▶ _What you are asked to do_: From the records below, please repeat exactly the line that has "From stdpp Require", the line that has "Lemma char_at_lt p", and every line between them, and nothing else.

▶ _Input data_:
========================================

(* ===== verification/YamlSafety.v ===== *)
(** The loader terminates, and stays inside the text: on every input the loops
    and the recursion of the scanner and of the loader end before their fuel
    does, and the position that an error shows is a position of the text. *)

From Stdlib Require Import ZArith Lia List String Bool.
From stdpp Require Import base list sets list_numbers tactics.
From S2P Require Import Prelude JsNum Js Int32 Regex YamlCommon YamlTimestamp YamlTypes YamlSchema YamlScanner YamlLoader.

Section Safety.
(** The text prepared by [loadDocuments]: it ends with a line break. *)
Context (text : jstr) (Htext : text = [] \/ is_EOL (List.last text 0) = true).

Let input := text ++ [0].
Let L := zlen text.

(** ** Outcomes *)

(** An error that the program can throw, at a position of the text. *)
Definition good_error (e : error) : Prop :=
  match e with
  | OutOfFuel => False
  | YamlException _ (Some (p, _, _)) => 0 <= p <= L
  | _ => True
  end.

(** The computation gives a value that satisfies [P], or a good error. *)
Definition safe {A} (m : res A) (P : A -> Prop) : Prop :=
  match m with Ok a => P a | Err e => good_error e end.

Lemma safe_bind {A B} (m : res A) (f : A -> res B) (P : A -> Prop) (Q : B -> Prop) :
  safe m P -> (forall a, P a -> safe (f a) Q) -> safe (res_bind m f) Q.
Proof. destruct m; simpl; auto. Qed.

Lemma safe_weaken {A} (m : res A) (P Q : A -> Prop) : safe m P -> (forall a, P a -> Q a) -> safe m Q.
Proof. destruct m; simpl; auto. Qed.

(** The position is in the current line; at its start, the line has no
    indentation. *)
Definition in_line (q : Z) (c : cursor) : Prop := lineStart c < q \/ lineStart c = q /\ lineIndent c = 0.

(** From a position on, and inside the text. *)
Definition after (p : Z) (c : cursor) : Prop :=
  0 <= p /\ p <= position c <= L /\ in_line (position c) c /\ 0 <= lineIndent c.

Lemma safe_throw {A} (c : cursor) m (P : A -> Prop) p : after p c -> safe (throwError c m) P.
Proof. unfold after, in_line. simpl. lia. Qed.

(** ** Characters of the text *)

Lemma zlen_input : zlen input = L + 1.
Proof. unfold input, L. rewrite zlen_app. done. Qed.

Lemma char_at_end : char_at input L = 0.
Proof. unfold char_at, input, L. rewrite zget_app_r by lia. by rewrite Z.sub_diag. Qed.

Lemma char_at_lt p : 0 <= p <= L -> char_at input p <> 0 -> p < L.
Proof. intros Hp Hc. destruct (decide (p = L)) as [->|]; [by rewrite char_at_end in Hc|lia]. Qed.

Lemma after_refl c p : after p c -> after (position c) c.
Proof. unfold after, in_line. lia. Qed.

Lemma after_trans p q c d : after p c -> q = position c -> after q d -> after p d.
Proof. unfold after, in_line. lia. Qed.

(** A step over a character that is not the last NUL. *)
Lemma after_move p c : after p c -> ch input c <> 0 -> after (p + 1) (move 1 c).
Proof. intros H Hc. unfold after, in_line in *. apply char_at_lt in Hc; [|lia]. simpl. lia. Qed.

========================================

▶ _Answer for the task_:
From stdpp Require Import base list sets list_numbers tactics.
From S2P Require Import Prelude JsNum Js Int32 Regex YamlCommon YamlTimestamp YamlTypes YamlSchema YamlScanner YamlLoader.

Section Safety.
(** The text prepared by [loadDocuments]: it ends with a line break. *)
Context (text : jstr) (Htext : text = [] \/ is_EOL (List.last text 0) = true).

Let input := text ++ [0].
Let L := zlen text.

(** ** Outcomes *)

(** An error that the program can throw, at a position of the text. *)
Definition good_error (e : error) : Prop :=
  match e with
  | OutOfFuel => False
  | YamlException _ (Some (p, _, _)) => 0 <= p <= L
  | _ => True
  end.

(** The computation gives a value that satisfies [P], or a good error. *)
Definition safe {A} (m : res A) (P : A -> Prop) : Prop :=
  match m with Ok a => P a | Err e => good_error e end.

Lemma safe_bind {A B} (m : res A) (f : A -> res B) (P : A -> Prop) (Q : B -> Prop) :
  safe m P -> (forall a, P a -> safe (f a) Q) -> safe (res_bind m f) Q.
Proof. destruct m; simpl; auto. Qed.

Lemma safe_weaken {A} (m : res A) (P Q : A -> Prop) : safe m P -> (forall a, P a -> Q a) -> safe m Q.
Proof. destruct m; simpl; auto. Qed.

(** The position is in the current line; at its start, the line has no
    indentation. *)
Definition in_line (q : Z) (c : cursor) : Prop := lineStart c < q \/ lineStart c = q /\ lineIndent c = 0.

(** From a position on, and inside the text. *)
Definition after (p : Z) (c : cursor) : Prop :=
  0 <= p /\ p <= position c <= L /\ in_line (position c) c /\ 0 <= lineIndent c.

Lemma safe_throw {A} (c : cursor) m (P : A -> Prop) p : after p c -> safe (throwError c m) P.
Proof. unfold after, in_line. simpl. lia. Qed.

(** ** Characters of the text *)

Lemma zlen_input : zlen input = L + 1.
Proof. unfold input, L. rewrite zlen_app. done. Qed.

Lemma char_at_end : char_at input L = 0.
Proof. unfold char_at, input, L. rewrite zget_app_r by lia. by rewrite Z.sub_diag. Qed.

Lemma char_at_lt p : 0 <= p <= L -> char_at input p <> 0 -> p < L.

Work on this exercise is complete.